* **Data entries**

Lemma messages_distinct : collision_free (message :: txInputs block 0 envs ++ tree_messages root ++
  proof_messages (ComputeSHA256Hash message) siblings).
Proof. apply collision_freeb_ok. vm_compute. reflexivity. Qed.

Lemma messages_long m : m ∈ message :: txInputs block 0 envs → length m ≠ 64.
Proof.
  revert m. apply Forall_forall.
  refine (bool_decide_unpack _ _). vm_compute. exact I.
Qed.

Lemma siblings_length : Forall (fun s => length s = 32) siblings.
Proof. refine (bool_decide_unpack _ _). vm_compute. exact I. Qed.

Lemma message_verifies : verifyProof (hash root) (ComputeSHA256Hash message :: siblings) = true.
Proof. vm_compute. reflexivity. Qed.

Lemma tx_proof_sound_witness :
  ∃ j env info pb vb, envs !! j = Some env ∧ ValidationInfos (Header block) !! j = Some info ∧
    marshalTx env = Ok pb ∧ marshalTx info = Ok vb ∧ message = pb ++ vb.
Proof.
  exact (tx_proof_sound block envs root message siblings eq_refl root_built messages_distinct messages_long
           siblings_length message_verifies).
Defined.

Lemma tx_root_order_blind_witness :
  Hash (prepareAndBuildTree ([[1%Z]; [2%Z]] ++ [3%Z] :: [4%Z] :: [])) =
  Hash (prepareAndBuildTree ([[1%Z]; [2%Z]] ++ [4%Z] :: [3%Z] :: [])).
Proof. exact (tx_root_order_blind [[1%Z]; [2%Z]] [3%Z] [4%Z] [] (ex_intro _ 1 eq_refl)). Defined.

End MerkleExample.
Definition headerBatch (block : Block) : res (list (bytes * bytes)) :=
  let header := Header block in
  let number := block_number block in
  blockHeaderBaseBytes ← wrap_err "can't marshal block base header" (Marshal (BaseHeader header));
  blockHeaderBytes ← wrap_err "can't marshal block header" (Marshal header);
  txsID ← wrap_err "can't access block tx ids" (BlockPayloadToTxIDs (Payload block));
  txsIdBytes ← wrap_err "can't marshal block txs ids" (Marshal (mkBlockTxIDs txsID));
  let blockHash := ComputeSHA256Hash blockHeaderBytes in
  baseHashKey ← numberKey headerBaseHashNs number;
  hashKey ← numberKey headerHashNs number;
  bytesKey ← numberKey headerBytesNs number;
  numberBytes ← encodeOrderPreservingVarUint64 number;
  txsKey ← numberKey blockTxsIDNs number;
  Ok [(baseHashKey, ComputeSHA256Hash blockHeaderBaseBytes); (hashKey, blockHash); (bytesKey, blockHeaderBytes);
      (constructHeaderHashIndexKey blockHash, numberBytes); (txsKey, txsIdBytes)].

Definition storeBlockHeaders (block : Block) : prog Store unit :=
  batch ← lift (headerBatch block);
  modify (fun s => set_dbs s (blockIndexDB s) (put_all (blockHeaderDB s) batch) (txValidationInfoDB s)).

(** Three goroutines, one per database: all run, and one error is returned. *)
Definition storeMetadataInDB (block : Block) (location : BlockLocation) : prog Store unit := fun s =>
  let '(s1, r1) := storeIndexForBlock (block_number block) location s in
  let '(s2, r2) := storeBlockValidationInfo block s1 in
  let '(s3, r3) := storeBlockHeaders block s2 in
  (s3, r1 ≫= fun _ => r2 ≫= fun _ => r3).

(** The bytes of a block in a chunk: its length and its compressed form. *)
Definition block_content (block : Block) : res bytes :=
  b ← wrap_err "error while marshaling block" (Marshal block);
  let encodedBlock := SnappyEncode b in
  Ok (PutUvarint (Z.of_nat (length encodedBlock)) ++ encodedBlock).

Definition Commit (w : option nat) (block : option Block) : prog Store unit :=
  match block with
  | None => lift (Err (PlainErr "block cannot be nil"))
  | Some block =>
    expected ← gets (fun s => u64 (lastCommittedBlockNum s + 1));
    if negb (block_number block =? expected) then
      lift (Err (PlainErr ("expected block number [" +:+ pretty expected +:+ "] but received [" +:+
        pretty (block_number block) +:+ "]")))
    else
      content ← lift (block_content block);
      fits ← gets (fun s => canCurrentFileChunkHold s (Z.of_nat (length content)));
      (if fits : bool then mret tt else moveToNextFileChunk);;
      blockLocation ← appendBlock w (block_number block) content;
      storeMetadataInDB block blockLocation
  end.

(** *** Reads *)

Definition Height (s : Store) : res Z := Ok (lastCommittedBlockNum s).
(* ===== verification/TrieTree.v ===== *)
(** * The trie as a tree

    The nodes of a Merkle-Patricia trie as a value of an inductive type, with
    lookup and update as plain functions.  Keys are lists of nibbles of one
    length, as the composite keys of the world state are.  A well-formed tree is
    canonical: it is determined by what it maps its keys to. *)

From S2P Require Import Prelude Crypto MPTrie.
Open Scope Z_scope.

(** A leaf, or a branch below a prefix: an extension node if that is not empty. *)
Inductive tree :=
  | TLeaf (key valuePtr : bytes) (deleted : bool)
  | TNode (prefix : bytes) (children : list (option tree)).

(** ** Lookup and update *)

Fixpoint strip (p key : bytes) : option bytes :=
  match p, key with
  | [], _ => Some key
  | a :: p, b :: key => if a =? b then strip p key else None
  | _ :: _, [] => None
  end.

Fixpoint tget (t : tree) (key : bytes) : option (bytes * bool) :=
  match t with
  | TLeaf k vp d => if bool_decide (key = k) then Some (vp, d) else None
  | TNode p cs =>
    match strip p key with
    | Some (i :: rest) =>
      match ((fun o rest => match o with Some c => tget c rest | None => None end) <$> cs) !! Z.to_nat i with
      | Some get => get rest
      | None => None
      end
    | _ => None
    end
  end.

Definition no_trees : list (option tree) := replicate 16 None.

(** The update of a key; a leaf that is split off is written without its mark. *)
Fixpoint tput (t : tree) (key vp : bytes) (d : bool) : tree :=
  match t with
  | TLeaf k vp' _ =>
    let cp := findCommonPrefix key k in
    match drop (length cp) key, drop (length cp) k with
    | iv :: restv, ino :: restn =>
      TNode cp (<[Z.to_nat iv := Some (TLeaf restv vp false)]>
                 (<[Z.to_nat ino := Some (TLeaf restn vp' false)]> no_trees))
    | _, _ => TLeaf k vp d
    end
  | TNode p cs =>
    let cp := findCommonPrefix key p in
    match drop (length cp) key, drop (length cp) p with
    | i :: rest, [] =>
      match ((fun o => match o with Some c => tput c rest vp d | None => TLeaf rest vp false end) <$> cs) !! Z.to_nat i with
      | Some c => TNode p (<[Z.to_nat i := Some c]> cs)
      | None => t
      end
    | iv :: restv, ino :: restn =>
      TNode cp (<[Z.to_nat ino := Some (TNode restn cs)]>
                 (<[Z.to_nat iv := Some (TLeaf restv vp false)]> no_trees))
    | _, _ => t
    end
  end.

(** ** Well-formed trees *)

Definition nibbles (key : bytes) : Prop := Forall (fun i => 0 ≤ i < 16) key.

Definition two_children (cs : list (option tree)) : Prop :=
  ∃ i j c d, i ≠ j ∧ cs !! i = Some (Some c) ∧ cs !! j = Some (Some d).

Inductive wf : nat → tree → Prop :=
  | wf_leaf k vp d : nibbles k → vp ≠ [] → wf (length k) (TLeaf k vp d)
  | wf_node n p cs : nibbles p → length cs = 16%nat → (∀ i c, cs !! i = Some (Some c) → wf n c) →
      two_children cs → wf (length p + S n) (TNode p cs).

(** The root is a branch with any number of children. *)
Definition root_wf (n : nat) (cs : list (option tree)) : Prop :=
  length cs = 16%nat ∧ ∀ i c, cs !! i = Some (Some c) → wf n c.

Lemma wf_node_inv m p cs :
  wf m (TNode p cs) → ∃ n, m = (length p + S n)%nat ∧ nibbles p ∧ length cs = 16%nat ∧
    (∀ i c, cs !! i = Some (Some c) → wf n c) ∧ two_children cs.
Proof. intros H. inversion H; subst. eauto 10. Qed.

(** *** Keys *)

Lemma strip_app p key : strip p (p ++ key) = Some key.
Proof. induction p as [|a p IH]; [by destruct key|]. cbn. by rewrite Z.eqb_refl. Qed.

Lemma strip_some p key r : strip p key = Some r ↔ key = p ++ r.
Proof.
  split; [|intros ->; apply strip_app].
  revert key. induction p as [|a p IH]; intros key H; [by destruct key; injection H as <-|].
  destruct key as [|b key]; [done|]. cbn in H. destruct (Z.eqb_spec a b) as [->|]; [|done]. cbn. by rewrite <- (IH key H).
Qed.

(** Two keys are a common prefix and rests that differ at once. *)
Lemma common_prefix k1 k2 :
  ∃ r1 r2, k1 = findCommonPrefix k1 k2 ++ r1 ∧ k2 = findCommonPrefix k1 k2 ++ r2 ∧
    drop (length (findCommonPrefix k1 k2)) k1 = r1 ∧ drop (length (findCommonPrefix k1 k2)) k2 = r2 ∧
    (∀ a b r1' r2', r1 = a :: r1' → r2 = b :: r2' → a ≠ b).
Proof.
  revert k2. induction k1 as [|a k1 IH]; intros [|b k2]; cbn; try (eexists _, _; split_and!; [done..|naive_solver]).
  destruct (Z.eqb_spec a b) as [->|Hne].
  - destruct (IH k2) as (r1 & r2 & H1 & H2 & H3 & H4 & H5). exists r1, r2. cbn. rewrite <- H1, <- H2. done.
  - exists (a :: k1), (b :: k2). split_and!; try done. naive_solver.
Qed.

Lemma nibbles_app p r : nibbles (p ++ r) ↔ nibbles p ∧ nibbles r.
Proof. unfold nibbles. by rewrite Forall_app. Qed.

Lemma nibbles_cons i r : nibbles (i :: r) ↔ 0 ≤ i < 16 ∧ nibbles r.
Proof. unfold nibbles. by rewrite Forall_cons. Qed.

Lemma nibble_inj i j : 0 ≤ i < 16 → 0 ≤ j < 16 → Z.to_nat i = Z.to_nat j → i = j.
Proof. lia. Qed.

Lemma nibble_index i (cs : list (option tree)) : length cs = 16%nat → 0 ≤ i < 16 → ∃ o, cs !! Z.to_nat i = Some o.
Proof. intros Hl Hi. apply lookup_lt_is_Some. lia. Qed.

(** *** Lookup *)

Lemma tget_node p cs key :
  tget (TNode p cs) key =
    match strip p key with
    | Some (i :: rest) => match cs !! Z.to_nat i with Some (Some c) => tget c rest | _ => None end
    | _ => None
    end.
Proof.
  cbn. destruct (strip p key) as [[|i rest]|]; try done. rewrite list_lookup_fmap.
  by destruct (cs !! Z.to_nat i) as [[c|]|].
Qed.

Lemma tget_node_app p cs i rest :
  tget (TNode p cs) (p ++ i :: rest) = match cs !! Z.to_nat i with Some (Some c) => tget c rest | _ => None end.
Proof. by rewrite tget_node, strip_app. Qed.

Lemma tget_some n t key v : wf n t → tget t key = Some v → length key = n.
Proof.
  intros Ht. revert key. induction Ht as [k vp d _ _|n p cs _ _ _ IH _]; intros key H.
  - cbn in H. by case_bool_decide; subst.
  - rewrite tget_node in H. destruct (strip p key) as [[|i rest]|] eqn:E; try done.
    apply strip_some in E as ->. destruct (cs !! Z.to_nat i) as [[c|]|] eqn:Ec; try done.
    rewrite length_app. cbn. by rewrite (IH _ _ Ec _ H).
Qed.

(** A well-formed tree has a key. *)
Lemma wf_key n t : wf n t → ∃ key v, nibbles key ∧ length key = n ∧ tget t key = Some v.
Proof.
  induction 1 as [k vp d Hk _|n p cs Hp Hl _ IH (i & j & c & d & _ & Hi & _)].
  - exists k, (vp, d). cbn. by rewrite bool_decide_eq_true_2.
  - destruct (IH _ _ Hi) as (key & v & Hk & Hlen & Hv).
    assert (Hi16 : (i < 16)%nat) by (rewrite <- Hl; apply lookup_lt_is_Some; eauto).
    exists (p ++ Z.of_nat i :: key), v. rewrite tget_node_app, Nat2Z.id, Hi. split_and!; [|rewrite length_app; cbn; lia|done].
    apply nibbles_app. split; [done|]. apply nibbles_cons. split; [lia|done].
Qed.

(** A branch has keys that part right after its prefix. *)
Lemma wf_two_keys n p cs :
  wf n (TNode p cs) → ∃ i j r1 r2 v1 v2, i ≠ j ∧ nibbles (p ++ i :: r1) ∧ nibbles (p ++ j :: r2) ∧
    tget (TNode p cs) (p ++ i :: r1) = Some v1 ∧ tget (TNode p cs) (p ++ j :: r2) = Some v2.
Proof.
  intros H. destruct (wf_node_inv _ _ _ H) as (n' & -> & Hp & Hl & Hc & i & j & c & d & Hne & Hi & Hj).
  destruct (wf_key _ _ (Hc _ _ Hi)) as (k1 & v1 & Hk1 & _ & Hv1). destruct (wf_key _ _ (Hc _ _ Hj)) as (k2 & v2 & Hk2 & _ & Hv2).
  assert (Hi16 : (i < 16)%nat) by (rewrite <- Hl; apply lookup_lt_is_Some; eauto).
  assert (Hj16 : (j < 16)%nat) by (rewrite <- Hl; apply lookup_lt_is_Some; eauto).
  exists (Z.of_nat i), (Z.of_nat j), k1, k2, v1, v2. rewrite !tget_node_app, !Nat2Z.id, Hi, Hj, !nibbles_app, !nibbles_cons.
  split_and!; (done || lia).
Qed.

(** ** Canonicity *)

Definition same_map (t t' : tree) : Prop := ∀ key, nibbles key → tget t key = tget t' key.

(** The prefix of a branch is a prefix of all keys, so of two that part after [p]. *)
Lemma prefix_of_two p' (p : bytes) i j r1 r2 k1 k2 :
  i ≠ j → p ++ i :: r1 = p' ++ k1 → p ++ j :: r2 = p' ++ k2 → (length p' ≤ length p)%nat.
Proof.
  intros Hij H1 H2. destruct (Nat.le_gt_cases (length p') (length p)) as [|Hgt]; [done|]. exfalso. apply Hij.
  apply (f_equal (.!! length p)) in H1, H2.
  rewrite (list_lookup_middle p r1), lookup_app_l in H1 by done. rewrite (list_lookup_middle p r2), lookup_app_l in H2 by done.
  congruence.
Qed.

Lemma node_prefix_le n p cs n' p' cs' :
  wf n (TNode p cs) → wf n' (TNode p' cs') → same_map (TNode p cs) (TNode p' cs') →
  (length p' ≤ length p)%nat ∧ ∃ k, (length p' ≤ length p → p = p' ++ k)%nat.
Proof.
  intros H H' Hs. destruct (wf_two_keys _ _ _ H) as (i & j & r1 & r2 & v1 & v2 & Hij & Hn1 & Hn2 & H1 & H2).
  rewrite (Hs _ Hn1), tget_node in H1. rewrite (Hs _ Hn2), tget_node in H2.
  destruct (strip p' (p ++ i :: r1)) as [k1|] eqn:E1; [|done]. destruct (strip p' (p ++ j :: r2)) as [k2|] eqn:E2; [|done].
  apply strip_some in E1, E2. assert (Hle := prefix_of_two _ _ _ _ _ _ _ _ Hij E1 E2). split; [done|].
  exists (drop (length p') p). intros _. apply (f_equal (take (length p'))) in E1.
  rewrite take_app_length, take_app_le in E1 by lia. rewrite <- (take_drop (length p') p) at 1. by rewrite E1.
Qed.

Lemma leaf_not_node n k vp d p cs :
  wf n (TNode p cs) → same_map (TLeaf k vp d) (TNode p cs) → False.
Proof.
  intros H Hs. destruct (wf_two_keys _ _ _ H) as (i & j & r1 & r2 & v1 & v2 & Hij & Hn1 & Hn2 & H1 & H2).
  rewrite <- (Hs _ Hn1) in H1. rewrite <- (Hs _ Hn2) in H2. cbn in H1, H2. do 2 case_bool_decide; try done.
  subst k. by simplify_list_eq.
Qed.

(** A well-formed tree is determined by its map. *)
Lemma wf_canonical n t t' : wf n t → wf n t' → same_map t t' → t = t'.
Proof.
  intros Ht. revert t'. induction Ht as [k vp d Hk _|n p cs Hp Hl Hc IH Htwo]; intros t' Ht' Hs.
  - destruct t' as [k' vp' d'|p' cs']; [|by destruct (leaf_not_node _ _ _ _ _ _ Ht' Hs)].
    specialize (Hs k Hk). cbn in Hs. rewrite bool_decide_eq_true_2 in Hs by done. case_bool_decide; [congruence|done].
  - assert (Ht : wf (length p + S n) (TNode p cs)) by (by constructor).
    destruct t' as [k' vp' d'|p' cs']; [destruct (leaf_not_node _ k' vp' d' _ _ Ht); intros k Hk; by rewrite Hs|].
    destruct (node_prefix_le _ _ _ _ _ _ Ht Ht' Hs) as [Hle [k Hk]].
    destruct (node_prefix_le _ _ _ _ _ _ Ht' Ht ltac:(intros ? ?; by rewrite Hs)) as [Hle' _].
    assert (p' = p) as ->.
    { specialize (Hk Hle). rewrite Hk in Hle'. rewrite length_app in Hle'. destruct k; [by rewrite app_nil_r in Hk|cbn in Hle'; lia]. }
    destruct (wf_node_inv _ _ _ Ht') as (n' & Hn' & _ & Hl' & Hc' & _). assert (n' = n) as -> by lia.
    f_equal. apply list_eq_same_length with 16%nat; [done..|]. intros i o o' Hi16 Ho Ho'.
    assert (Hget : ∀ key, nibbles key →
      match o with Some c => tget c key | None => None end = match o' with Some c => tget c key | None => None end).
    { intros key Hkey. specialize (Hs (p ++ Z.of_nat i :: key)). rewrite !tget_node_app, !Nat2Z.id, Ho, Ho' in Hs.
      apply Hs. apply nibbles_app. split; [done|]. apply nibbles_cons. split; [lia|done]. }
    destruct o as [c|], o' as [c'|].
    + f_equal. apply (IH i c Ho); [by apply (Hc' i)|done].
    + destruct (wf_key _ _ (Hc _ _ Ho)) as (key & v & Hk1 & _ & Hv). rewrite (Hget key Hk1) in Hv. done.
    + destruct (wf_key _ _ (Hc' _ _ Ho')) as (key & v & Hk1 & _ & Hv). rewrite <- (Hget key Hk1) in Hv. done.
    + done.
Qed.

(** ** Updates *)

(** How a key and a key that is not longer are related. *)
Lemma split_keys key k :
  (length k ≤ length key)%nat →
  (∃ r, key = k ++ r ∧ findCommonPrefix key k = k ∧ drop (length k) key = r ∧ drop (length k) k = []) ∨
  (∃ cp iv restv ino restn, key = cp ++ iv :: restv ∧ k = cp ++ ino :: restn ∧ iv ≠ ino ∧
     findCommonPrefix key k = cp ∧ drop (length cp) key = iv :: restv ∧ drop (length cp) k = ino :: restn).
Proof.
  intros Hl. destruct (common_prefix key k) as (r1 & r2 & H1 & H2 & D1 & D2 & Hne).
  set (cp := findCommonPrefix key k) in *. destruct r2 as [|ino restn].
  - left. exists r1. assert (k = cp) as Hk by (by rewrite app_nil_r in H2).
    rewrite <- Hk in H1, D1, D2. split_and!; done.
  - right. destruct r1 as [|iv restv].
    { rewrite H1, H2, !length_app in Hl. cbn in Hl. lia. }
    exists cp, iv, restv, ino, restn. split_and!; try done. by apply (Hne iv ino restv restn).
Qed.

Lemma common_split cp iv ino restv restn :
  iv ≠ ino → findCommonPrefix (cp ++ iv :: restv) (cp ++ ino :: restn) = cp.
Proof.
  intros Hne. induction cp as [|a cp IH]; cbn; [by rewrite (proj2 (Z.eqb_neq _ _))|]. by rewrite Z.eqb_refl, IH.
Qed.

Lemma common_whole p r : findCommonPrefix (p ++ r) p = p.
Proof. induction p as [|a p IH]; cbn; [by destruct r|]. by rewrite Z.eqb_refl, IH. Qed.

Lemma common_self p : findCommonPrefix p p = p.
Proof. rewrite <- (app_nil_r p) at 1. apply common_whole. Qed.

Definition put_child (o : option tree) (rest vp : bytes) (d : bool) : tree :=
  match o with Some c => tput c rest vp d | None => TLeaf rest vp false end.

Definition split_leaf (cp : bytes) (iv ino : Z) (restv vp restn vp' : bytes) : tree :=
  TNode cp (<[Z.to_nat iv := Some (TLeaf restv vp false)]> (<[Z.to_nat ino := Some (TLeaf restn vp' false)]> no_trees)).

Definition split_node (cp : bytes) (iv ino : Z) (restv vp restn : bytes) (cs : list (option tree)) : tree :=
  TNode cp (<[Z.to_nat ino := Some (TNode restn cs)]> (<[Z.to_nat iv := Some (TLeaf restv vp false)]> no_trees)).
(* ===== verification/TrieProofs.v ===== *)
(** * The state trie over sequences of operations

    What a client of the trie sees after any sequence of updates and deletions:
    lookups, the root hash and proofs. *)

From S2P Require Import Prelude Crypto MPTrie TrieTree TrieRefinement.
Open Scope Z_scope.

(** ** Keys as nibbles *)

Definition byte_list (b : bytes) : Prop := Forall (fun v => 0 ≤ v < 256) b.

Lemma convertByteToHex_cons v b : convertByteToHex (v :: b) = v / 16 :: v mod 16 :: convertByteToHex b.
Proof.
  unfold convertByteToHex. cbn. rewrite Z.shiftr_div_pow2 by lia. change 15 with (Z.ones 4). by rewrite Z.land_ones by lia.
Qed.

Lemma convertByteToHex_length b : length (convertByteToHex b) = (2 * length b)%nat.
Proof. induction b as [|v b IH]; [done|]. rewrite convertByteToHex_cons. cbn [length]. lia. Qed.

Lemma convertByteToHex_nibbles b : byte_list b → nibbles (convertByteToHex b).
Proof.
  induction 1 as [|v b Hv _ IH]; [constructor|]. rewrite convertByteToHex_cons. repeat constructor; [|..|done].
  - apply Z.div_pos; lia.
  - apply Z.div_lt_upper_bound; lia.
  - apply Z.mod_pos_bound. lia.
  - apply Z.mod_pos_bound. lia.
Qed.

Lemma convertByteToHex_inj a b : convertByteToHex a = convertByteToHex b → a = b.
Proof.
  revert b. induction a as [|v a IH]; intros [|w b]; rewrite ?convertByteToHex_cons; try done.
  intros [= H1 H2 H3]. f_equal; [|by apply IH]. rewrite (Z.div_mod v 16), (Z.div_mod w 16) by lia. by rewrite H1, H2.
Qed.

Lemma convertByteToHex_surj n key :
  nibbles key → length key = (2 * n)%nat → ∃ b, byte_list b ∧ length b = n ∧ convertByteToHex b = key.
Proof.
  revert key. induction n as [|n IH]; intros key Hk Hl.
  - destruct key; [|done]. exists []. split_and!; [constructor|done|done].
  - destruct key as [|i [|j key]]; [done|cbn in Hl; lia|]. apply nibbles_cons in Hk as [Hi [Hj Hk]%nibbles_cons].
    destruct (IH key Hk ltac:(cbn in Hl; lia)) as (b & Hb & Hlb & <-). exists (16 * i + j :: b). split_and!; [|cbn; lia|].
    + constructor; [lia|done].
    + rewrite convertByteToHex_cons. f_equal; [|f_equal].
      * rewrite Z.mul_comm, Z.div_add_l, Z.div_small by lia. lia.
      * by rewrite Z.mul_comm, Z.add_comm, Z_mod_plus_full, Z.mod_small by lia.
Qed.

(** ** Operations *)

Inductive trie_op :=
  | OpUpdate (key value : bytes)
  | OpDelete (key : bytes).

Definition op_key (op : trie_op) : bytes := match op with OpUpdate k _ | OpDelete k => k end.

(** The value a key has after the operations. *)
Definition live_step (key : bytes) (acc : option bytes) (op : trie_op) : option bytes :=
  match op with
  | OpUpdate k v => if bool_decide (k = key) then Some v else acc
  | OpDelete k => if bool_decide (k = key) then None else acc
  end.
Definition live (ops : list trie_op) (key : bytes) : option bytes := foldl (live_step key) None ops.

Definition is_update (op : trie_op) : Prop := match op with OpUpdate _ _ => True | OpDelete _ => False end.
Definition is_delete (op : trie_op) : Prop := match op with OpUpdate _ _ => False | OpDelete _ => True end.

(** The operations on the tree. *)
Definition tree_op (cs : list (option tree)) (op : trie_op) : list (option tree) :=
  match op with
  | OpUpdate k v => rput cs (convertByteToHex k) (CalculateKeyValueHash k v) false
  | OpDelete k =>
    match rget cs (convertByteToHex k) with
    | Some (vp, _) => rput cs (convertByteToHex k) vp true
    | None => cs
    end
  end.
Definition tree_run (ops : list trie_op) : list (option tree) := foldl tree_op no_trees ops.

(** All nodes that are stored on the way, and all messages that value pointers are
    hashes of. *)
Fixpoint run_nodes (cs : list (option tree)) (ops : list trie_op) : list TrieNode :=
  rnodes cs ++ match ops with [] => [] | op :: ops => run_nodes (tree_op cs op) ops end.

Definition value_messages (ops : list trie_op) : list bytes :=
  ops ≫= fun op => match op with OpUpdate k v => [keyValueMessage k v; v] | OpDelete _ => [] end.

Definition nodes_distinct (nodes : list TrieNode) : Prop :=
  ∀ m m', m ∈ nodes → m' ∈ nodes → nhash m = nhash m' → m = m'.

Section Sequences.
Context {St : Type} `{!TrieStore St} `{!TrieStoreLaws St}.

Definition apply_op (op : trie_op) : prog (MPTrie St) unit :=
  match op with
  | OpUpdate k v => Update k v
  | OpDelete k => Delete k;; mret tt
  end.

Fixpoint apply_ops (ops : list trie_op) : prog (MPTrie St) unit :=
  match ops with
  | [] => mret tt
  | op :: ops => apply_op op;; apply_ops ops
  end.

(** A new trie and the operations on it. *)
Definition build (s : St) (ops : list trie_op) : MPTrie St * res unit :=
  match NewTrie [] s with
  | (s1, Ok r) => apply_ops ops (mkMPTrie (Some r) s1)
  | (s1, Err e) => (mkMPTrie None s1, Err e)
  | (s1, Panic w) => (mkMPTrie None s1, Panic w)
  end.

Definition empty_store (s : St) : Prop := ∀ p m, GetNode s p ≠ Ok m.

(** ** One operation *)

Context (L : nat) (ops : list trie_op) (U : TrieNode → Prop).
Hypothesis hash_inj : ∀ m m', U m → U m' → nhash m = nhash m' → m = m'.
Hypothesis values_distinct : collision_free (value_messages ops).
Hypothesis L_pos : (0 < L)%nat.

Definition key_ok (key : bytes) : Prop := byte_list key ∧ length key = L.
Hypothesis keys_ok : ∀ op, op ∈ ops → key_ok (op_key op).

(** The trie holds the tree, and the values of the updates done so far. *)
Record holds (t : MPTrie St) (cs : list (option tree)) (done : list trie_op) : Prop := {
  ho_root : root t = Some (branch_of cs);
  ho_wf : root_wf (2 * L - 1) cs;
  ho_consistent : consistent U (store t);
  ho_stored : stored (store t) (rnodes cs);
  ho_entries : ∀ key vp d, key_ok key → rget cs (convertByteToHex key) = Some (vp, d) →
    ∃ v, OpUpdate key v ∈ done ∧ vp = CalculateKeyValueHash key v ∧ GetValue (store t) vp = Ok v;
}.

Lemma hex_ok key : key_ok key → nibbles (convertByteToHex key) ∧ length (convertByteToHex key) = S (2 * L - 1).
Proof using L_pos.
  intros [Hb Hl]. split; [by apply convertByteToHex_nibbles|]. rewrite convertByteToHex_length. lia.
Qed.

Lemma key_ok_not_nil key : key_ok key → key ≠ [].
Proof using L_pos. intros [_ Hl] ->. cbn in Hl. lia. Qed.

* **Problem requirements**
Gather each line in the data that holds the string "blockHeaderBaseBytes".

* **Written solution**
  blockHeaderBaseBytes ← wrap_err "can't marshal block base header" (Marshal (BaseHeader header));
  Ok [(baseHashKey, ComputeSHA256Hash blockHeaderBaseBytes); (hashKey, blockHash); (bytesKey, blockHeaderBytes);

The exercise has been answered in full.